You know it's hard to leave some one after so much time, but your teens don't need to be around an active addict, as I'm sure you thoought about.

Have a great time on your vacation!! I wish I had the money to take one. Glad I took some a few years back before I was injured and was still working. You can tell us how great it was when you get back!

PaLady

straydog
Forum Moderator


Date Joined Feb 2003
Total Posts : 13451
   Posted 8/14/2008 12:00 PM (GMT -7)   

Hi Sue and welcome back. I am very glad to hear that you got rid of the husband. I had alcolism in my family and I understand it very well. You are so right when you say he contributed heavyly to your depression.

Don't you just love some of the stupid things that come out of their drunken mouths. I have always heard the saying "God looks out for fools & drunks" and I truly believe that statement. My 2nd ex was not an alcoholic, but he was mentally abusive, I kicked him to the curb after 5 yrs, that was more than enough, he turned out to be a mean nasty man to say the least. When he went out of town on a job, that I found for him, in 5 days I filed for a divorce, I moved myself and my kids out of our house into an apt. and bought myself a new car and started a new life one more time. I have zero tolerance for anyone abusive in any manner. After leaving him, someone who really knew little about my life with him, said you look better now than you ever have. She also told me she thought he was what was making me so sick at that time and she hit the nail right on the head. My health problems I was having then did a turn around once I got rid of him. lol

Oh gal, you go on the vacation and have yourself a wonderful time, you deserve it. As for the kids, as they get older, trust me, they will look back on things and then will be coming to you and saying, "oh Mom how did you manage to last that long with Dad".  Kids even at their age still will put blinders on when it comes to parents, but that too will change.

Welcome to your new life and enjoy every minute of it. Hugs, Susie



Mochiah
Regular Member


Date Joined Dec 2007
Total Posts : 450
   Posted 8/14/2008 10:13 PM (GMT -7)   
Oh, PAlady, that is the actual beauty of this vacation.....I haven't had to pay one red cent. I had been trying to stash away a little bit of money here and there out of the measly amount hubby gave me each week so I could pay for the trip ("only" a $185 plane ticket). When I told my old roommate I would be booking soon, she said it wasn't soon enough. I was to schedule time off from work, get on one of the flight deal web sites, find a flight, and call her so she could give me her cc number. I will also be staying with her, so no hotel/rental car.....and my parents are giving me a few hundred dollars to go there with. They, too, are thrilled that I am actually getting out of the house. My youngest son will stay with them so as to be sure he will make it to school each day. I am feeling VERY fortunate for a change.

I wasn't belittling the fact that the beach party existed at all, I am actually quite glad the thread exists (although I have not read through it all yet!), I was just pleasantly surprised by the diversion being allowed.

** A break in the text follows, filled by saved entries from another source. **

(** X20. What [print_summary] formats of a report of [analyze] can be
    formatted: the number of combinations is an integer that a float can
    hold, and both crack times are floats, on which [format_time] does not
    raise. *)
Theorem analyze_report_printable
    (password : str) (r : QuantumAuthTool.report) :
  QuantumAuthTool.analyze libm_log2 unicode_isdigit key_bits drawn password
  = Ok r ->
  format_num format_2e
    (PyInt (QuantumAuthTool.combinations (QuantumAuthTool.classical r)))
  = Ok (format_2e
          (round_Z (QuantumAuthTool.combinations
                      (QuantumAuthTool.classical r)))) /\
  (exists s,
     QuantumAuthTool.format_time format_2e
       (QuantumAuthTool.crack_time_seconds (QuantumAuthTool.classical r))
     = Ok s) /\
  (exists s,
     QuantumAuthTool.format_time format_2e
       (QuantumAuthTool.quantum_crack_time_seconds (QuantumAuthTool.quantum r))
     = Ok s).
Proof.
  intros H. apply analyze_inv in H. cbv zeta in H.
  destruct H as (_ & _ & _ & HN & _ & Ht & (q & Hq & Hqt) & _).
  rewrite HN, Hqt.
  pose proof (detect_charsets_range password) as HA.
  set (A := snd (QuantumAuthTool.detect_charsets password)) in *.
  set (L := Z.of_nat (List.length password)) in *.
  assert (HN0 : 0 < A ^ L) by (apply Z.pow_pos_nonneg; subst L; lia).
  unfold QuantumAuthTool.simulate_quantum_threat in Hq.
  rewrite math_sqrt_int in Hq by lia.
  destruct (is_finite (round_Z (A ^ L))) eqn:Hfin; [|discriminate Hq].
  cbn [bind] in Hq.
  rewrite (truediv_float_int _ (10 ^ 8) _ eq_refl eq_refl) in Hq.
  cbn [bind] in Hq.
  split; [|split].
  - unfold format_num, to_float, int_to_float. cbv zeta.
    rewrite Hfin. reflexivity.
  - rewrite truediv_int in Ht by reflexivity.
    destruct (is_finite (fdiv (exact_Z (A ^ L)) (exact_Z (10 ^ 8))));
      [|discriminate Ht].
    assert (Hc : QuantumAuthTool.crack_time_seconds (QuantumAuthTool.classical r)
                 = PyFloat (fdiv (exact_Z (A ^ L)) (exact_Z (10 ^ 8))))
      by congruence.
    rewrite Hc. apply format_time_float_ok.
  - destruct (gt (PyInt (A ^ L)) (PyInt 0)); cbn [bind] in Hq;
      assert (Hc : q = PyFloat (fdiv (fsqrt (round_Z (A ^ L)))
                                     (round_Z (10 ^ 8))))
        by congruence;
      rewrite Hc; apply format_time_float_ok.
Qed.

Susie, I am already singing a much happier tune and feeling quite proud of myself, I must say, for finally having the cahones to do it. Neither of the boys seems upset at all this time (I tried a year ago but took him back after 2 months because they were upset with me). The youngest came to me tonight and said he is "getting sick of and kinda mad at" the fact that dad calls him every morning asking why he doesn't come over every single day.

Nope, no turning back this time. I have tasted freedom and plan on being fat and happy from it!
Mochiah/a.k.a. Sue
cervical fusion 2006
L4-5 surgery with cages, plates, and screws in 2005
MEDS:  Fentanyl patch, Norco, Celexa, trazodone, and Flexeril
 
To handle yourself, use your head...to handle others, use your heart
 
I'm going to smile like nothing is wrong, act like everything is perfect, and pretend its not hurting me.